Angesichts der Laborarbeit, der Suchorgien und des trockenen Aktenstudiums sind echte Rätsel selten. All Schaltjahr mal, müsst ihr zur Falllösung das tun, was ihr in anderen Adventure ständig macht: Schlüssel suchen, Tresore knacken oder Puzzleteile zusammensetzen. Dabei schaut ihr euch per Pen und Knöpfe um, was funktioniert. Insbesondere das Lesen der fehlerfrei übersetzten Akten ist unerlässlich, da ihr nur so wisst, worauf es im Fall ankommt. Ihr hängt also mehr mit der Nase in der übersichtlichen Fallakte, als handfest zu ermitteln.

Minidosis Action

Obwohl es ab und an Actioneinlagen gibt, ist diese die absolute Ausnahme. Zumal nicht alle das Action nennen würden, was die Macher teils unter dieser Hausnummer anbieten. Gerade die kurze Sequenz mit dem Autokennzeichen wird dort verortet, ebenso wie das Untersuchen eines Zimmers auf Zeit oder die Flucht durch ein Labyrinth. So etwas kommt in anderen Adventures auch vor, um ein wenig Abwechslung zu haben. Von Action ist dort aber nicht immer die Rede, eher schon von Rätseln außer der Reihe.

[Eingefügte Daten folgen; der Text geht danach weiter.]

Theorem group_fold (ds : list D) :
  fold_left (upsert key f new) ds JsMap.empty = grouped key f new ds.
Proof.
  induction ds as [|d ds IH] using rev_ind; [reflexivity|].
  rewrite fold_left_app. simpl. rewrite IH. clear IH.
  unfold upsert, grouped. rewrite keys_of_snoc.
  destruct (key d) as [k|] eqn:Ek.
  - rewrite has_map.
    destruct (existsb _ (keys_of key ds)) eqn:Eh; simpl.
    + rewrite modify_map by apply first_occ_NoDup.
      apply map_ext. intro k'. f_equal.
      rewrite select_snoc, fold_left_app, Ek. simpl.
      rewrite (String.eqb_sym k k').
      destruct (String.eqb k' k); reflexivity.
    + assert (Hk : ~ In k (keys_of key ds)).
      { intro Hin. apply existsb_eqb_In in Hin. congruence. }
      rewrite set_map_fresh by exact Hk.
      rewrite modify_app_fresh
        by (rewrite map_map; simpl; rewrite map_id; exact Hk).
      rewrite map_app. simpl. f_equal.
      * apply map_ext_in. intros k' Hk'. f_equal.
        rewrite select_snoc, Ek. simpl.
        destruct (String.eqb_spec k k') as [-> | _]; [tauto|].
        rewrite app_nil_r. reflexivity.
      * rewrite select_snoc, Ek. simpl. rewrite String.eqb_refl.
        rewrite select_fresh by exact Hk. reflexivity.
  - apply map_ext. intro k'. f_equal.
    rewrite select_snoc, Ek. simpl. rewrite app_nil_r. reflexivity.
Qed.

End GroupByFacts.

(** ** One day of [processMonthlyData] as a grouping step *)

Section ObjectFacts.
Context {V : Type}.

Lemma get_set_same (m : JsMap.t V) (k : string) (v : V) :
  JsMap.get (JsMap.set m k v) k = Some v.
Proof.
  induction m as [|[a w] m IH]; simpl.
  - rewrite String.eqb_refl. reflexivity.
  - destruct (String.eqb_spec a k) as [-> | Hak]; simpl.
    + rewrite String.eqb_refl. reflexivity.
    + destruct (String.eqb_spec a k); [congruence | exact IH].
Qed.

Lemma has_get (m : JsMap.t V) (k : string) :
  JsMap.has m k = true -> exists v, JsMap.get m k = Some v.
Proof.
  induction m as [|[a w] m IH]; simpl; [discriminate|].
  destruct (String.eqb a k); simpl; eauto.
Qed.

Lemma get_ensure (m : JsMap.t V) (k : string) (new : V) :
  exists v,
    JsMap.get (if negb (JsMap.has m k) then JsMap.set m k new else m) k
    = Some v.
Proof.
  destruct (JsMap.has m k) eqn:E; simpl.
  - apply has_get. exact E.
  - exists new. apply get_set_same.
Qed.

Lemma get_modify_same (m : JsMap.t V) (k : string) (h : V -> V) :
  JsMap.get (JsMap.modify m k h) k = option_map h (JsMap.get m k).
Proof.
  induction m as [|[a w] m IH]; simpl; [reflexivity|].
  destruct (String.eqb a k) eqn:E; simpl; rewrite E; [reflexivity | exact IH].
Qed.

Lemma modify_modify (m : JsMap.t V) (k : string) (h1 h2 : V -> V) :
  JsMap.modify (JsMap.modify m k h1) k h2
  = JsMap.modify m k (fun v => h2 (h1 v)).
Proof.
  induction m as [|[a w] m IH]; simpl; [reflexivity|].
  destruct (String.eqb a k) eqn:E; simpl; rewrite E; [reflexivity|].
  rewrite IH. reflexivity.
Qed.

Lemma modify_const (m : JsMap.t V) (k : string) (v : V) (h : V -> V) :
  JsMap.get m k = Some v ->
  JsMap.modify m k (fun _ => h v) = JsMap.modify m k h.
Proof.
  induction m as [|[a w] m IH]; simpl; [reflexivity|].
  destruct (String.eqb a k).
  - intro H. injection H as ->. reflexivity.
  - intro H. rewrite IH by exact H. reflexivity.
Qed.

Lemma modify_id (m : JsMap.t V) (k : string) :
  JsMap.modify m k (fun v => v) = m.
Proof.
  induction m as [|[a w] m IH]; simpl; [reflexivity|].
  destruct (String.eqb a k); [reflexivity|]. rewrite IH. reflexivity.
Qed.

Lemma with_object_update (m : JsMap.t V) (k : string) (v : V) (h : V -> V) :
  JsMap.get m k = Some v ->
  with_object k (update h) m = (JsMap.modify m k h, Normal tt).
Proof.
  intro H. unfold with_object, update. rewrite H.
  rewrite (modify_const _ _ _ _ H). reflexivity.
Qed.

Lemma forEach_with_object {A : Type} (g : A -> V -> V) (k : string)
  (arr : list A) (m : JsMap.t V) (v : V) :
  JsMap.get m k = Some v ->
  forEach arr (fun x => with_object k (update (g x))) m
  = (JsMap.modify m k (fun b => fold_left (fun b x => g x b) arr b),
     Normal tt).
Proof.
  revert m v. induction arr as [|x arr IH]; intros m v H; simpl.
  - unfold ret. rewrite modify_id. reflexivity.
  - unfold bind. rewrite (with_object_update _ _ _ _ H).
    erewrite IH by (rewrite get_modify_same, H; reflexivity).
    rewrite modify_modify. reflexivity.
Qed.

End ObjectFacts.

Lemma with_object_addStatistics (m : JsMap.t MonthData.t) (k : string)
  (v : MonthData.t) (stats : option DayStatistics.t) :
  JsMap.get m k = Some v ->
  fst (with_object k (MonthData.addStatistics stats) m)
  = JsMap.modify m k
      (fun b =>
         match stats with
         | Some st =>
             match DayStatistics.average st with
             | Some t =>
                 MonthData.mk (MonthData.fundsData b)
                              (addTriple t (MonthData.statistics b))
             | None => b
             end
         | None => b
         end).
Proof.
  intro H. unfold with_object, MonthData.addStatistics, bind, deref, update.
  rewrite H.
  destruct stats as [st|]; simpl.
  - destruct (DayStatistics.average st) as [t|]; simpl.
    + rewrite <- (modify_const m k v
                    (fun b => MonthData.mk (MonthData.fundsData b)
                                (addTriple t (MonthData.statistics b))) H).
      reflexivity.
    + rewrite (modify_const m k v (fun b => b) H). reflexivity.
  - rewrite (modify_const m k v (fun b => b) H). reflexivity.
Qed.

Lemma bind_deref_Some {S A B : Type} (a : A) (k : A -> Eff S B) (s : S) :
  bind (deref (Some a)) k s = k a s.
Proof. reflexivity. Qed.

Lemma bind_update {S B : Type} (f : S -> S) (k : unit -> Eff S B) (s : S) :
  bind (update f) k s = k tt (f s).
Proof. reflexivity. Qed.

Lemma bind_Normal {S A B : Type} (c : Eff S A) (k : A -> Eff S B) (s s' : S)
  (a : A) : c s = (s', Normal a) -> bind c k s = k a s'.
Proof. intro H. unfold bind. rewrite H. reflexivity. Qed.

Lemma bind_Throw {S A B : Type} (c : Eff S A) (k : A -> Eff S B) (s : S) :
  snd (c s) = Throw -> snd (bind c k s) = Throw.
Proof.
  unfold bind. destruct (c s) as [s' [a|]]; cbn [snd]; intro H;
    [discriminate H | reflexivity].
Qed.

Lemma day_step (d : DayData.t) (m : JsMap.t MonthData.t) :
  fst (day_body d m) = upsert day_key apply_day MonthData.new m d.
Proof.
  unfold day_body, upsert, day_key, day_date, apply_day, day_triple.
  destruct d as [[[[date|] stats]|] [fs|]];
    cbn [DayData.metadata DayData.funds DayMetadata.date
         DayMetadata.statistics option_map];
    try reflexivity.
  - rewrite bind_deref_Some. cbv beta zeta.
    cbn [DayMetadata.date DayMetadata.statistics].
    rewrite bind_deref_Some. cbv beta zeta.
    rewrite bind_update, bind_deref_Some. cbv beta.
    destruct (get_ensure m (monthYear_of date) MonthData.new) as [v Hv].
    rewrite (bind_Normal _ _ _ _ _
               (forEach_with_object (fun f b => MonthData.addFundData f b)
                  _ fs _ v Hv)).
    erewrite with_object_addStatistics
      by (rewrite get_modify_same, Hv; reflexivity).
    rewrite modify_modify. f_equal.
    destruct stats as [st|]; [|reflexivity].
    destruct (DayStatistics.average st); reflexivity.
  - rewrite bind_deref_Some. cbv beta zeta.
    cbn [DayMetadata.date DayMetadata.statistics].
    rewrite bind_deref_Some. cbv beta zeta.
    rewrite bind_update. unfold bind, deref. simpl.
    symmetry. apply modify_id.
Qed.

Waschechte Action wie Autorasen oder Schießen kommt erst spät ins Spiel, wobei gerade die Rennsequenz an einer schwammige Steuerung leidet. Ein virtuelles Lenkrad mittels des Pens zu bedienen, ist einfach nicht das Wahre. So braust der Verdächtige davon und ihr müsst neu laden. Die nüchterne Ermittlungsarbeit wird dadurch nicht wirklich aufgelockert, da das vereinzelt und nachdem Motto passiert: Muss man halt haben. Da sich die Passagen aber nicht umgehen lassen, dürften sie insbesondere Hardcore-Rätseler abschrecken, die eher Bewegungsmuffel sind.

   

Fazit

Unsolved Crimes bietet nicht viel mehr als vergleichbare Krimi-Adventures, da es sich ganz auf die Ermittlung konzentriert. Ihr durchsucht die überschaubaren Areale nach Hinweisen, macht euch Notizen mit dem Pen und steckt die Nase anschließend in die Akten. Dann werdet ihr ab und zu etwas gefragt und wenn ihr die Antwort parat habt, geht's weiter. Mal abgesehen davon, dass das vermutlich den drögen Polizeialltag darstellt, ist es zum Spielen nicht sehr spannend. Ganz selten müsst ihr mal etwas Außergewöhnliches unter Zeitdruck tun, durch ein Labyrinth hasten oder Auto fahren. Alles andere haben sich die Macher gespart: Gescheite Story, schöner Spannungsbogen oder Charaktere, die mehr sind als bloße Abziehbildchen. Wozu das alles, wenn es die vermeintliche Zielgruppe nicht braucht? Aber Retroatmosphäre wollen die Leute bestimmt, denn auch deshalb kaufen sie das Spiel. Aber die spezielle Stimmung der 70er-Jahre wird gerade mal angedeutet. Da hätte man mehr machen können, denn Themen gäbe es genug: Studentenproteste, Rassenunruhen oder Vietnamkrieg. Auch vom Tatort New York ist bis auf ein Polizeirevier, ein Hotelzimmer oder einen Park wenig zu sehen. Nicht einmal schockierende Ermittlungsatmosphäre kommt auf. So handelt es sich unterm Strich um ein austauschbares Krimispielchen ohne Eigenheiten - CSI lässt grüßen.

Pro

unterschiedliche Verbrechen
New York der 70er
gute alte Ermittlungsarbeit
Quiz der Vorgesetzten
Bewertung nach Lösun

Kontra

teils zu simpel
Entführungsstory beginnt spät
oberflächliche Charaktere
viel Aktenarbeit
viel Sucharbeit
wenig echte Rätsel
Action nicht der Rede we

Wertung

NDS

Kein echter Retrostil, kein New York-Flair und nur der übliche Krimikram, warum sollte man das kaufen?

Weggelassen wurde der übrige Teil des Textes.